(Dataset entries)
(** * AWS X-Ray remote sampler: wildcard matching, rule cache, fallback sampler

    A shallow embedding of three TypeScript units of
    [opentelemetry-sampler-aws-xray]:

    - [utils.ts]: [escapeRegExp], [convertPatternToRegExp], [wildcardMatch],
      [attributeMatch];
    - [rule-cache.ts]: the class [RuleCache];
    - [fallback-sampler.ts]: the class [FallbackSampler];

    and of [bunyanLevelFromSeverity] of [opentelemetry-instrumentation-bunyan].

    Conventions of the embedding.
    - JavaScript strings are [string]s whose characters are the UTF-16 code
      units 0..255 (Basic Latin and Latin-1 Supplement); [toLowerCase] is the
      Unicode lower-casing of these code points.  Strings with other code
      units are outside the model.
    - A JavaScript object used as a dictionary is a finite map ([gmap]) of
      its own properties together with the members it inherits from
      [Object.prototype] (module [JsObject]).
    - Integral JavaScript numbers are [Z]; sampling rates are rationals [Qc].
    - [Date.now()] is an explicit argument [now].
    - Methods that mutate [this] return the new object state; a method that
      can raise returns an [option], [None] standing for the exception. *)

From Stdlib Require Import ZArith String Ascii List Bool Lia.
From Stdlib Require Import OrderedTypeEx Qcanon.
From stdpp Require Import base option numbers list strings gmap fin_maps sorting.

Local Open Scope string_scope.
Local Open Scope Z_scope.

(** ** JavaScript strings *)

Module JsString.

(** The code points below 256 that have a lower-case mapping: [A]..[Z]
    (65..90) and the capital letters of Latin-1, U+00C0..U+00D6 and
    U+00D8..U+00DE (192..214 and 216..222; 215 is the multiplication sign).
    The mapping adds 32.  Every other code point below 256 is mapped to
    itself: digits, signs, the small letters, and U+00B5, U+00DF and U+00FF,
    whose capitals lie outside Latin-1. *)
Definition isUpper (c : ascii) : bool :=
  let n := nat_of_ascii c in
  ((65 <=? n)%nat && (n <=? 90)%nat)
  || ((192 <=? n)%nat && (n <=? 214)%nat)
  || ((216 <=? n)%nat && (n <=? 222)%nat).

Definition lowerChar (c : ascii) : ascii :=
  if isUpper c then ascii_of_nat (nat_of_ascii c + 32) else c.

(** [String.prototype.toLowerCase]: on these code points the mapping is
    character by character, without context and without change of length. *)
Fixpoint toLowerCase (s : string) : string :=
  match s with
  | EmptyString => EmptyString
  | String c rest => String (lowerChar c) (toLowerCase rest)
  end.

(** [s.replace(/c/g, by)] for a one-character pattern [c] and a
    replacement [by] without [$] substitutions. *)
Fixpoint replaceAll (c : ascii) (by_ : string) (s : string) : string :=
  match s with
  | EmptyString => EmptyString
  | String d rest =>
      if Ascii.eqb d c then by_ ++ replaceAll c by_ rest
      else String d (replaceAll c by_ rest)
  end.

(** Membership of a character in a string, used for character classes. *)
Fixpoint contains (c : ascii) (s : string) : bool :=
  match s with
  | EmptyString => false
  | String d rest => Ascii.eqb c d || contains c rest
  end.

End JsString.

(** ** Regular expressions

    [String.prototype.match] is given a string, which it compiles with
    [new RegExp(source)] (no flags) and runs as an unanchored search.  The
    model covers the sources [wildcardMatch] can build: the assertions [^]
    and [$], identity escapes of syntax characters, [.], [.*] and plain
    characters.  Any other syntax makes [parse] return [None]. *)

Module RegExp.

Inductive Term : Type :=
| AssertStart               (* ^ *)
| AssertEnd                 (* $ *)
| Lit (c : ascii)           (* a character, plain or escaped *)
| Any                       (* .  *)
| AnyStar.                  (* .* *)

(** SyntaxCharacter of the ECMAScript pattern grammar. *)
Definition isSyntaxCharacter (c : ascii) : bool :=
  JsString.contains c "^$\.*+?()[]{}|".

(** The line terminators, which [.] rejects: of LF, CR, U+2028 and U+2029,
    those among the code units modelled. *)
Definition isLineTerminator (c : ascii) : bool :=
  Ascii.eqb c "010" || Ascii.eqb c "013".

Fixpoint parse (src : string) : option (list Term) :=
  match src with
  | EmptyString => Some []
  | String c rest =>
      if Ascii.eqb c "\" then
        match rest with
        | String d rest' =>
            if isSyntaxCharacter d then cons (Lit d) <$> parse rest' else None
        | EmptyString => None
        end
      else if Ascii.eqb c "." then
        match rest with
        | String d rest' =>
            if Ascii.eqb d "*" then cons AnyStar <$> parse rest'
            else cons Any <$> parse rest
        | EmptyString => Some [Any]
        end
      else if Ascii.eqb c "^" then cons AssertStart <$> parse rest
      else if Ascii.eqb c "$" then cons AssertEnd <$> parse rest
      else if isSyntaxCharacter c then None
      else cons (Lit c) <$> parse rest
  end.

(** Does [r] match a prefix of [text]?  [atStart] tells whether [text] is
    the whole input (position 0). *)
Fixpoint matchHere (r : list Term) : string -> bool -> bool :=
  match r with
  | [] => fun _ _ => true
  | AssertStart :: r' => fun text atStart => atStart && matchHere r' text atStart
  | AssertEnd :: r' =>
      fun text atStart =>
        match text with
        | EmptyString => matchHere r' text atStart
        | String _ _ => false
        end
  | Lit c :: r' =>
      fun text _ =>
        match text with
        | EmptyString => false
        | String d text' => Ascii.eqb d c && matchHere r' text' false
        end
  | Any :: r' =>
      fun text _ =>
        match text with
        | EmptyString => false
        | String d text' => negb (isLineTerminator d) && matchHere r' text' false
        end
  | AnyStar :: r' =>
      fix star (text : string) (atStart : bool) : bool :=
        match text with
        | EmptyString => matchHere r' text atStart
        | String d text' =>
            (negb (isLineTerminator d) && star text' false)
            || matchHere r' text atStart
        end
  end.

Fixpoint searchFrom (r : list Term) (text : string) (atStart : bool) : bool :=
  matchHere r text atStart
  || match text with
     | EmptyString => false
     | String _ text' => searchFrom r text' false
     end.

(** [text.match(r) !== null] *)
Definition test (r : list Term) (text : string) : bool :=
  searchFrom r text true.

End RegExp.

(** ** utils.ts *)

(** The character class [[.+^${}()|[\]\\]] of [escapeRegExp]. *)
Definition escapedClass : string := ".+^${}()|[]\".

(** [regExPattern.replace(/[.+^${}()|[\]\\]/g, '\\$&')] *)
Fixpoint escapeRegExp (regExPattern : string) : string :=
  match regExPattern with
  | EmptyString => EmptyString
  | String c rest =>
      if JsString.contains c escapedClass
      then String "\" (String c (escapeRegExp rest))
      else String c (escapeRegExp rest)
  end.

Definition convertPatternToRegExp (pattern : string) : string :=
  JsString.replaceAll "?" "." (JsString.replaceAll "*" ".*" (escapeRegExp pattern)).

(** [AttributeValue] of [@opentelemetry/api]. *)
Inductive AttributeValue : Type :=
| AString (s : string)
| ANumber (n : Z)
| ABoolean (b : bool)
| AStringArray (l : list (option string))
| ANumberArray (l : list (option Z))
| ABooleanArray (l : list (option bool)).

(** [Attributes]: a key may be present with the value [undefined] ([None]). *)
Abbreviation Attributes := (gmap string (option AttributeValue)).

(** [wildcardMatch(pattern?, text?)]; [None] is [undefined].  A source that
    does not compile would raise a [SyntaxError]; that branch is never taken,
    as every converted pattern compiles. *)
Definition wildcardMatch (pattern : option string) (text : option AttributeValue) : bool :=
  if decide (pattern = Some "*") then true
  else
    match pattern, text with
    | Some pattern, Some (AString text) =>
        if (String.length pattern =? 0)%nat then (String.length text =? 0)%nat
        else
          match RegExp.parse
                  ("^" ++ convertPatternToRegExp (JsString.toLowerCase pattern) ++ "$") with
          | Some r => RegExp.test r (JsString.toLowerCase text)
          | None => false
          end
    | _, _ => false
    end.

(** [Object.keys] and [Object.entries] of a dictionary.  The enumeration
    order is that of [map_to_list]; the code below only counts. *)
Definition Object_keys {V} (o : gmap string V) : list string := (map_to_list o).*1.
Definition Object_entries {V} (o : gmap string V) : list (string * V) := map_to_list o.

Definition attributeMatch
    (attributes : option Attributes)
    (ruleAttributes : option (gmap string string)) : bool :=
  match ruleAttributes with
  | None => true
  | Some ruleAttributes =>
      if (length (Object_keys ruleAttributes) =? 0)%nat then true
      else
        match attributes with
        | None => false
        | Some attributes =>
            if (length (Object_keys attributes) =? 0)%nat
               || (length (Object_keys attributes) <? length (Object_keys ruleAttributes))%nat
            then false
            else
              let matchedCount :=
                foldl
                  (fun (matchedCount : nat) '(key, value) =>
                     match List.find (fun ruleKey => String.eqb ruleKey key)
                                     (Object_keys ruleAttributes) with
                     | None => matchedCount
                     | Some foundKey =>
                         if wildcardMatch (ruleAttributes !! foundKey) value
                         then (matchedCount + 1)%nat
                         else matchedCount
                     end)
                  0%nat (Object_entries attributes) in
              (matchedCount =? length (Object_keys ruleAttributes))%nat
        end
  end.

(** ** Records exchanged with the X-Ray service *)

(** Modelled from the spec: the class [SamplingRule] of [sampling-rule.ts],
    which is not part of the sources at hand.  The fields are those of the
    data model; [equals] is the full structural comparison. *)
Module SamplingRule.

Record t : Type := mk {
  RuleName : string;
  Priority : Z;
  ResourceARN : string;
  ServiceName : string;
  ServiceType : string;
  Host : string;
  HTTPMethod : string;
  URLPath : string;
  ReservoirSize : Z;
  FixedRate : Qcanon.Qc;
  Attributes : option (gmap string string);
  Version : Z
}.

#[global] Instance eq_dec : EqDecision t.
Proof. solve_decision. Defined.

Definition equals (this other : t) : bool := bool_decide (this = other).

What is expected -> Give back the records word for word. Start at the first line, end at the line containing "Conventions of the embedding.", and include both.

Answer box ->
(** * AWS X-Ray remote sampler: wildcard matching, rule cache, fallback sampler

    A shallow embedding of three TypeScript units of
    [opentelemetry-sampler-aws-xray]:

    - [utils.ts]: [escapeRegExp], [convertPatternToRegExp], [wildcardMatch],
      [attributeMatch];
    - [rule-cache.ts]: the class [RuleCache];
    - [fallback-sampler.ts]: the class [FallbackSampler];

    and of [bunyanLevelFromSeverity] of [opentelemetry-instrumentation-bunyan].

    Conventions of the embedding.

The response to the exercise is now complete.